- [Exercise aim]
Find the lines below holding the word "then" and copy each of them.

- [Material shown]
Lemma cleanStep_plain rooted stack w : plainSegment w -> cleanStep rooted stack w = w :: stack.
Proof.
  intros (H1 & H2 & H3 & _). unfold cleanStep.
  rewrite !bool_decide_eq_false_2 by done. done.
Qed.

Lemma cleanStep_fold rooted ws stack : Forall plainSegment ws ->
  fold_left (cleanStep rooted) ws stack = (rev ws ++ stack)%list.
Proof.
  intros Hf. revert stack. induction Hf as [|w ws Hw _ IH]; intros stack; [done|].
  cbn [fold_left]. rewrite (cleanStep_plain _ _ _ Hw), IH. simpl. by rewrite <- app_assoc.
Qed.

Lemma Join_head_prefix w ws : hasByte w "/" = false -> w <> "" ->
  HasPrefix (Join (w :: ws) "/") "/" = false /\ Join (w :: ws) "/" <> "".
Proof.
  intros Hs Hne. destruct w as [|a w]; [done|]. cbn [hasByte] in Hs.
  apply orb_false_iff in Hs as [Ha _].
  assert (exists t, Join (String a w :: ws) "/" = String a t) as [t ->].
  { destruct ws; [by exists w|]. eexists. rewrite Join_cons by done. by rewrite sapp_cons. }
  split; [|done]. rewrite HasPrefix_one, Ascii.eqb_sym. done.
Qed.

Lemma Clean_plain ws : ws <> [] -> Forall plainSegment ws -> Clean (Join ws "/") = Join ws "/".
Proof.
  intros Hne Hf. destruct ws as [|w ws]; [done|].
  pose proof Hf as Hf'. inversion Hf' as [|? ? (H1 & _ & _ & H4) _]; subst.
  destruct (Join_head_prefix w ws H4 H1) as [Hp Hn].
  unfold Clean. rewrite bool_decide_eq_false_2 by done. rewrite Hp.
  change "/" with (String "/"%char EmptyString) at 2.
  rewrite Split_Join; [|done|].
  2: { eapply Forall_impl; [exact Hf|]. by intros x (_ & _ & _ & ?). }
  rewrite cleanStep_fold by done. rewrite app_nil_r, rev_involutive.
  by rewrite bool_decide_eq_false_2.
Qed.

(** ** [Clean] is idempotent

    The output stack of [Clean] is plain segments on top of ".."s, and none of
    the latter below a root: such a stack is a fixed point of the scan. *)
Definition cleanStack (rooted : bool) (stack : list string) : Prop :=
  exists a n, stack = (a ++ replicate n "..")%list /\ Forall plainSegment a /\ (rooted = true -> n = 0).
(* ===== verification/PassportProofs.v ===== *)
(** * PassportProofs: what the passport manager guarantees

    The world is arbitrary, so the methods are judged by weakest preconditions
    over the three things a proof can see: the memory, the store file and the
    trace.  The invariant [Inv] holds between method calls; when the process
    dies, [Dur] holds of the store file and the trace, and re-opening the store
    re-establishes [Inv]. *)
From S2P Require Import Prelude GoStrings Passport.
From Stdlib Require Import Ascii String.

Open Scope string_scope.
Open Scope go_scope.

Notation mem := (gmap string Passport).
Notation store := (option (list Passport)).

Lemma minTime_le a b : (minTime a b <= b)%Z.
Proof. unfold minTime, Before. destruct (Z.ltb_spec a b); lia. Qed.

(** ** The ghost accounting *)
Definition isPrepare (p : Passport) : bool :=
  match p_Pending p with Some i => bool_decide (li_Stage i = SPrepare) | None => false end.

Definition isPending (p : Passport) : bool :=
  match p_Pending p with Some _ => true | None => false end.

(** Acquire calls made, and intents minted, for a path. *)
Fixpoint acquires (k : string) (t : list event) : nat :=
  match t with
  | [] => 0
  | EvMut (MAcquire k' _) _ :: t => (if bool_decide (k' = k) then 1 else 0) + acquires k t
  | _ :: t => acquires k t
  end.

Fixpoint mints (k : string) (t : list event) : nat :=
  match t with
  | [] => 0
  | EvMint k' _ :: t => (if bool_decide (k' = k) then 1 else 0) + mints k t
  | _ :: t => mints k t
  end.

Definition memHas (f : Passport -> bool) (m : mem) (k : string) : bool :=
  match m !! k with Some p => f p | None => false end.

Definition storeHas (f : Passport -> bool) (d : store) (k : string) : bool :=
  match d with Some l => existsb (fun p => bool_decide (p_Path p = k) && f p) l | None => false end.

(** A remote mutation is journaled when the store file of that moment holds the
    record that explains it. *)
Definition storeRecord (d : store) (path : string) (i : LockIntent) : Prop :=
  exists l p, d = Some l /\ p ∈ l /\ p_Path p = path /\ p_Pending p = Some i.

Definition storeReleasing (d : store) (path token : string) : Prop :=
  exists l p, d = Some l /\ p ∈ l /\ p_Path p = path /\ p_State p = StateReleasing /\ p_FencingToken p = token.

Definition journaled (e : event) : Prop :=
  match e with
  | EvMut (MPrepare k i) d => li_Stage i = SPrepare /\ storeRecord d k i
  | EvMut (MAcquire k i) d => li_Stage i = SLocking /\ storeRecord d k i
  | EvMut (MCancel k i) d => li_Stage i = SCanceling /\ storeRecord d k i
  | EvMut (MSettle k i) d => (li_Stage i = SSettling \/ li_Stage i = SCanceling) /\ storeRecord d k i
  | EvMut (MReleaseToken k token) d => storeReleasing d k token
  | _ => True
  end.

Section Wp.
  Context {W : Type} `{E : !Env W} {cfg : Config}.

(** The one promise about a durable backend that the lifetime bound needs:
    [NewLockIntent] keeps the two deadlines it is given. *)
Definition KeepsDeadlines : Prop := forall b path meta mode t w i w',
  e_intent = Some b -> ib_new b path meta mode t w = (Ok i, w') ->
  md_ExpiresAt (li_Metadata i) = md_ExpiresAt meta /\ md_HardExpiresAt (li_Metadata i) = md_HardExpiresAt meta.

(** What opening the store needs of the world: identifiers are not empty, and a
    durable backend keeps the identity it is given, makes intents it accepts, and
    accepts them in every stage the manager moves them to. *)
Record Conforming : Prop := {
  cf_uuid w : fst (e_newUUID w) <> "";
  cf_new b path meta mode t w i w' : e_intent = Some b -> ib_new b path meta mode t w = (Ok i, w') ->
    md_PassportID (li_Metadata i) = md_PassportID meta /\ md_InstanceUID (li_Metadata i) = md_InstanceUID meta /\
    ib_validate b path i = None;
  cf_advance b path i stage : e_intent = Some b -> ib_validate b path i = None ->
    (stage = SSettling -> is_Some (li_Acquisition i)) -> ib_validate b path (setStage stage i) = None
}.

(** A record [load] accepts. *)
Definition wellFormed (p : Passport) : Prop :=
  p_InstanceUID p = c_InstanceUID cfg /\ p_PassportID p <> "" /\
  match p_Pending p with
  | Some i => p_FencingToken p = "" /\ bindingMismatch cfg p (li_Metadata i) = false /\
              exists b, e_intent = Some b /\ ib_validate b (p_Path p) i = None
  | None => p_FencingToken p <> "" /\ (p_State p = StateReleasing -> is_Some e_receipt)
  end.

- [Final answer]
  | EvMut (MAcquire k' _) _ :: t => (if bool_decide (k' = k) then 1 else 0) + acquires k t
  | EvMint k' _ :: t => (if bool_decide (k' = k) then 1 else 0) + mints k t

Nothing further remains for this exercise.